● **Prompt**: Bring together all lines of the material below that contain the string "startswith".

● **Data in this exercise**:

(** * echo-star: the object model and evaluator of [obj_model.py]

    A shallow embedding of the runtime values, the expression nodes, the
    operator methods, the environment [Env] and the functions of
    [obj_model.py], followed by the properties of the evaluator.

    The host language is Python.  What the program borrows from it (string
    methods, float arithmetic and rendering, truthiness, comparisons of
    primitive payloads, dicts, keyword arguments) is modelled first, in the
    modules [PyStr], [PyFloat] and [Py]; the program itself follows, method
    by method and under the names of the source.

    - The payload of a [Number] is a binary64 float, as [float(value)] makes
      it: the kernel's primitive floats.
    - Strings are strings of 8-bit characters.
    - A dict is a list of items in insertion order.
    - The effects are the writes into the frames of the global [ENV], the
      writes into the environments of the function objects, and the lines
      printed; a call returns or raises, and leaves a state in both cases.
    - The host's call stack is a number of frames; a call that finds none
      left raises [RecursionError]. *)

From Stdlib Require Import ZArith QArith Qround Floats String Ascii List Bool DecimalString Lia.
Import ListNotations.
Local Open Scope string_scope.

(* ================================================================== *)
(** * The host: Python strings *)

Module PyStr.

(** [c in chars] for a character and a string. *)
Fixpoint contains (c : ascii) (chars : string) : bool :=
  match chars with
  | EmptyString => false
  | String d rest => Ascii.eqb c d || contains c rest
  end.

(** [s.lstrip(chars)] *)
Fixpoint lstrip (chars s : string) : string :=
  match s with
  | EmptyString => EmptyString
  | String c rest => if contains c chars then lstrip chars rest else s
  end.

(** [s.rstrip(chars)] *)
Fixpoint rstrip (chars s : string) : string :=
  match s with
  | EmptyString => EmptyString
  | String c rest =>
      match rstrip chars rest with
      | EmptyString => if contains c chars then EmptyString else String c EmptyString
      | kept => String c kept
      end
  end.

(** [s.strip(chars)]: every leading and every trailing character that
    belongs to [chars] is removed. *)
Definition strip (chars s : string) : string := rstrip chars (lstrip chars s).

(** [s.startswith(p)] *)
Fixpoint startswith (s p : string) : bool :=
  match p, s with
  | EmptyString, _ => true
  | String a p', String b s' => Ascii.eqb a b && startswith s' p'
  | String _ _, EmptyString => false
  end.

(** [s[n:]] *)
Fixpoint drop (n : nat) (s : string) : string :=
  match n, s with
  | O, _ => s
  | S k, String _ rest => drop k rest
  | S _, EmptyString => EmptyString
  end.

(** [s[:n]] *)
Fixpoint take (n : nat) (s : string) : string :=
  match n, s with
  | S k, String c rest => String c (take k rest)
  | _, _ => EmptyString
  end.

(** [s.removeprefix(p)] *)
Definition removeprefix (s p : string) : string :=
  if startswith s p then drop (String.length p) s else s.

(** The scan of [s.replace(old, new)] for a non-empty [old]: left to right,
    every occurrence of [old] met outside a previous occurrence is replaced.
    [skip] counts the characters of the occurrence still to be passed. *)
Fixpoint replace_from (old new : string) (skip : nat) (s : string) : string :=
  match s with
  | EmptyString => EmptyString
  | String c rest =>
      match skip with
      | S k => replace_from old new k rest
      | O =>
          if startswith s old
          then new ++ replace_from old new (String.length old - 1) rest
          else String c (replace_from old new 0 rest)
      end
  end.

(** [s.replace("", new)]: [new] before every character and at the end. *)
Fixpoint interleave (new s : string) : string :=
  match s with
  | EmptyString => new
  | String c rest => new ++ String c (interleave new rest)
  end.

(** [s.replace(old, new)], without a count: all occurrences. *)
Definition replace (s old new : string) : string :=
  match old with
  | EmptyString => interleave new s
  | _ => replace_from old new 0 s
  end.

(** [s.lower()] on the ASCII letters. *)
Definition lower_char (c : ascii) : ascii :=
  let n := nat_of_ascii c in
  if ((65 <=? n) && (n <=? 90))%nat then ascii_of_nat (n + 32) else c.

Fixpoint lower (s : string) : string :=
  match s with
  | EmptyString => EmptyString
  | String c rest => String (lower_char c) (lower rest)
  end.

(** [a < b] on strings: lexicographic on the character codes. *)
Fixpoint ltb (a b : string) : bool :=
  match a, b with
  | _, EmptyString => false
  | EmptyString, String _ _ => true
  | String x a', String y b' =>
      if (nat_of_ascii x <? nat_of_ascii y)%nat then true
      else if (nat_of_ascii y <? nat_of_ascii x)%nat then false
      else ltb a' b'
  end.

(** [s * x] for a float [x]: the host refuses to repeat a sequence by a
    float, whatever its value ([TypeError: can't multiply sequence by non-int
    of type 'float']); [None] is that exception. *)
Definition mul_float (s : string) (x : float) : option string := None.

(** [str(b)] for a bool. *)
Definition of_bool (b : bool) : string := if b then "True" else "False".

End PyStr.

(* ================================================================== *)
(** * The host: Python floats (IEEE binary64) *)

Module PyFloat.

Local Open Scope Z_scope.

Definition str_of_Z (z : Z) : string := NilZero.string_of_uint (N.to_uint (Z.to_N z)).

Fixpoint zeros (n : nat) : string :=
  match n with
  | O => EmptyString
  | S k => String "0"%char (zeros k)
  end.

Definition pow10 (k : Z) : Q := Qpower (10 # 1) k.

(** The position of the decimal point of [x > 0]: the [k] with
    [10^(k-1) <= x < 10^k], found around an estimate from the binary
    exponent. *)
Fixpoint decpt_up (fuel : nat) (x : Q) (k : Z) : Z :=
  match fuel with
  | O => k
  | S f => if Qle_bool (pow10 k) x then decpt_up f x (k + 1) else k
  end.

Fixpoint decpt_down (fuel : nat) (x : Q) (k : Z) : Z :=
  match fuel with
  | O => k
  | S f => if Qle_bool (pow10 (k - 1)) x then k else decpt_down f x (k - 1)
  end.

Definition decpt (x : Q) (m : positive) (e : Z) : Z :=
  let guess := (Z.log2 (Zpos m) + e) * 30103 / 100000 in
  decpt_up 8 x (decpt_down 8 x (guess + 1)).

Definition Qlt_bool (a b : Q) : bool := negb (Qle_bool b a).

(** [v] reads back as the float whose rounding interval is [lo, hi]; the
    bounds belong to it when the mantissa is even (ties go to even). *)
Definition inside (incl : bool) (lo hi v : Q) : bool :=
  if incl then Qle_bool lo v && Qle_bool v hi
  else Qlt_bool lo v && Qlt_bool v hi.

(** The shortest decimal that reads back as [x], and the nearest to [x]
    among the shortest: tried with [n], [n+1], ... significant digits (17
    always suffice).  Returns the digits as an integer, and [n]. *)
Fixpoint shortest (fuel : nat) (n : Z) (x lo hi : Q) (incl : bool) (k : Z) : Z * Z :=
  let scale := pow10 (k - n) in
  let c := Qfloor (x / scale)%Q in
  let v1 := (inject_Z c * scale)%Q in
  let v2 := (inject_Z (c + 1) * scale)%Q in
  let ok1 := inside incl lo hi v1 in
  let ok2 := inside incl lo hi v2 in
  let pick :=
    if ok1 && ok2 then
      match ((x - v1) ?= (v2 - x))%Q with
      | Lt => Some c
      | Gt => Some (c + 1)
      | Eq => Some (if Z.even c then c else c + 1)
      end
    else if ok1 then Some c
    else if ok2 then Some (c + 1)
    else None in
  match pick, fuel with
  | Some d, _ => (d, n)
  | None, O => (c, n)
  | None, S f => shortest f (n + 1) x lo hi incl k
  end.

Fixpoint strip_zeros (fuel : nat) (d : Z) : Z :=
  match fuel with
  | O => d
  | S f => if (d mod 10 =? 0) && negb (d =? 0) then strip_zeros f (d / 10) else d
  end.

(** Digits and decimal point of the finite positive float [m * 2^e]. *)
Definition digits_decpt (m : positive) (e : Z) : string * Z :=
  let x := (inject_Z (Zpos m) * Qpower (2 # 1) e)%Q in
  let up := Qpower (2 # 1) (e - 1) in
  let down := if (Zpos m =? 2 ^ 52) && (-1074 <? e) then Qpower (2 # 1) (e - 2) else up in
  let k := decpt x m e in
  let '(d, n) := shortest 17 1 x (x - down)%Q (x + up)%Q (Z.even (Zpos m)) k in
  let k' := k + (Z.of_nat (String.length (str_of_Z d)) - n) in
  (str_of_Z (strip_zeros 17 d), k').

Definition exp_str (x : Z) : string :=
  let sign := if x <? 0 then "-" else "+" in
  let pad := if Z.abs x <? 10 then "0" else "" in
  (sign ++ pad ++ str_of_Z (Z.abs x))%string.

(** The layout of [repr]: exponent notation from [1e16] on and below [1e-4],
    positional notation with at least one fractional digit otherwise. *)
Definition format_r (ds : string) (k : Z) : string :=
  let n := Z.of_nat (String.length ds) in
  if (k <=? -4) || (16 <? k) then
    let frac := if 1 <? n then ("." ++ PyStr.drop 1 ds)%string else "" in
    (PyStr.take 1 ds ++ frac ++ "e" ++ exp_str (k - 1))%string
  else if k <=? 0 then ("0." ++ zeros (Z.to_nat (- k)) ++ ds)%string
  else if k <? n then (PyStr.take (Z.to_nat k) ds ++ "." ++ PyStr.drop (Z.to_nat k) ds)%string
  else (ds ++ zeros (Z.to_nat (k - n)) ++ ".0")%string.

(** [str(x)] for a float [x] (the same text as [repr(x)]). *)
Definition str (x : float) : string :=
  match Prim2SF x with
  | S754_nan => "nan"
  | S754_infinity s => if s then "-inf" else "inf"
  | S754_zero s => if s then "-0.0" else "0.0"
  | S754_finite s m e =>
      let '(ds, k) := digits_decpt m e in
      let sign := if s then "-" else "" in
      (sign ++ format_r ds k)%string
  end.

Fixpoint odd_part (p : positive) : positive * Z :=
  match p with
  | xO q => let (r, t) := odd_part q in (r, t + 1)
  | _ => (p, 0)
  end.

(** C's [fmod]: the exact remainder of [x / y] truncated toward zero, with
    the sign of [x]. *)
Definition fmod (x y : float) : float :=
  match Prim2SF x, Prim2SF y with
  | S754_nan, _ | _, S754_nan => nan
  | S754_infinity _, _ | _, S754_zero _ => nan
  | S754_zero _, _ => x
  | S754_finite _ _ _, S754_infinity _ => x
  | S754_finite sx mx ex, S754_finite _ my ey =>
      let e := Z.min ex ey in
      match (Zpos mx * 2 ^ (ex - e)) mod (Zpos my * 2 ^ (ey - e)) with
      | Zpos r => let (r', t) := odd_part r in SF2Prim (S754_finite sx r' (e + t))
      | _ => SF2Prim (S754_zero sx)
      end
  end.

(** [x % y] on floats: the remainder takes the sign of [y]; [None] is
    [ZeroDivisionError]. *)
Definition float_rem (x y : float) : option float :=
  if PrimFloat.eqb y 0 then None
  else
    let m := fmod x y in
    if negb (PrimFloat.eqb m 0) then
      if Bool.eqb (PrimFloat.ltb y 0) (PrimFloat.ltb m 0) then Some m else Some (m + y)%float
    else Some (if PrimFloat.ltb y 0 then PrimFloat.neg_zero else PrimFloat.zero).

(** [x / y] on floats; [None] is [ZeroDivisionError]. *)
Definition truediv (x y : float) : option float :=
  if PrimFloat.eqb y 0 then None else Some (x / y)%float.

End PyFloat.

(* ================================================================== *)
(** * The host: primitive payloads, truthiness, comparisons *)

Module Py.

(** What a [value] attribute of an atom holds: a float, a bool, [None] or a
    str. *)
Inductive payload : Type :=
| PFloat (x : float)
| PBool (b : bool)
| PNone
| PStr (s : string).

Definition float_of_bool (b : bool) : float := if b then 1%float else 0%float.

(** The numeric payloads: floats, and bools, which the host counts as the
    integers 0 and 1. *)
Definition as_number (p : payload) : option float :=
  match p with
  | PFloat x => Some x
  | PBool b => Some (float_of_bool b)
  | PNone | PStr _ => None
  end.

(** [bool(p)] *)
Definition truthy (p : payload) : bool :=
  match p with
  | PFloat x => negb (PrimFloat.eqb x 0)
  | PBool b => b
  | PNone => false
  | PStr s => negb (String.eqb s "")
  end.

(** [p == q]: never raises; payloads of different kinds are unequal, except
    that bools and floats compare as numbers. *)
Definition eq (p q : payload) : bool :=
  match as_number p, as_number q with
  | Some x, Some y => PrimFloat.eqb x y
  | _, _ =>
      match p, q with
      | PStr a, PStr b => String.eqb a b
      | PNone, PNone => true
      | _, _ => false
      end
  end.

Definition ne (p q : payload) : bool := negb (eq p q).

(** [p < q]: defined between numbers and between strings; [None] is the
    host's [TypeError] ('<' not supported between instances of ...). *)
Definition lt (p q : payload) : option bool :=
  match as_number p, as_number q with
  | Some x, Some y => Some (PrimFloat.ltb x y)
  | _, _ =>
      match p, q with
      | PStr a, PStr b => Some (PyStr.ltb a b)
      | _, _ => None
      end
  end.

Definition gt (p q : payload) : option bool :=
  match as_number p, as_number q with
  | Some x, Some y => Some (PrimFloat.ltb y x)
  | _, _ =>
      match p, q with
      | PStr a, PStr b => Some (PyStr.ltb b a)
      | _, _ => None
      end
  end.

Definition le (p q : payload) : option bool :=
  match as_number p, as_number q with
  | Some x, Some y => Some (PrimFloat.leb x y)
  | _, _ =>
      match p, q with
      | PStr a, PStr b => Some (negb (PyStr.ltb b a))
      | _, _ => None
      end
  end.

● **Output below**:
(** [s.startswith(p)] *)
Fixpoint startswith (s p : string) : bool :=
  | String a p', String b s' => Ascii.eqb a b && startswith s' p'
  if startswith s p then drop (String.length p) s else s.
          if startswith s old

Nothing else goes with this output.